- [Activity]
In the data below, work out how many lines include the string "congruence". Only the number should be given.

━━━ Record set

Lemma constructor_ok_in_sync (fuel : nat) (s s' : Properties.state) :
  constructor fuel s = Some (s', Ok tt) → Inv.in_sync parse path s'.
Proof.
  destruct (read_result s) as (s0 & Hread & Hfile & _ & _).
  assert (Hregen :
    (∀ v, parse (Properties.raw s0) = Some v → v = VNull) →
    constructor fuel s = Some (s', Ok tt) → Inv.in_sync parse path s').
  { intros Hnull.
    pose proof (constructor_regeneration fuel _ s0 _ Hread (mk_is_Some _ _ Hfile)) as Hrun.
    cbv zeta in Hrun. rewrite Hrun.
    - destruct (parse template) as [tv|] eqn:Htpl; [|discriminate].
      intros [= <-]. destruct debugEnabled; (split; simpl; [exact Htpl | apply lookup_insert_eq]).
    - intros v Hv. destruct (parse (Properties.raw s0)) as [w|]; [|discriminate].
      injection Hv as <-. by apply Hnull. }
  destruct (parse (Properties.raw s0)) as [v|] eqn:Hp; [|apply Hregen; congruence].
  destruct (null_or_not v) as [->|Hv]; [apply Hregen; congruence|].
  rewrite (constructor_live fuel _ s0 v Hread Hv).
  destruct (parse template) as [tv|]; [|discriminate].
  unfold bind at 1.
  destruct (for_each (own_props tv) (reconcile fuel) (Properties.set_values v s0))
    as [[s1 [[]|e]]|] eqn:Hloop; [|discriminate..].
  rewrite when_logger_emit. intros [= <-].
  assert (Hs1 : Inv.in_sync parse path s1).
  { revert Hloop. apply for_each_ok.
    - intros kv sa sb Hsa. unfold bind at 1. unfold gets at 1.
      unfold bind at 1. unfold lift at 1.
      destruct (object_keys (Properties.values sa)) as [ks|e]; [|discriminate].
      destruct (includes kv.1 ks); simpl.
      + intros [= <-]. exact Hsa.
      + apply (proj2 (update_ok_in_sync fuel)).
    - split; simpl; assumption. }
  destruct debugEnabled; [apply in_sync_emit|]; exact Hs1.
Qed.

━━━━━━

- [Written reply]
2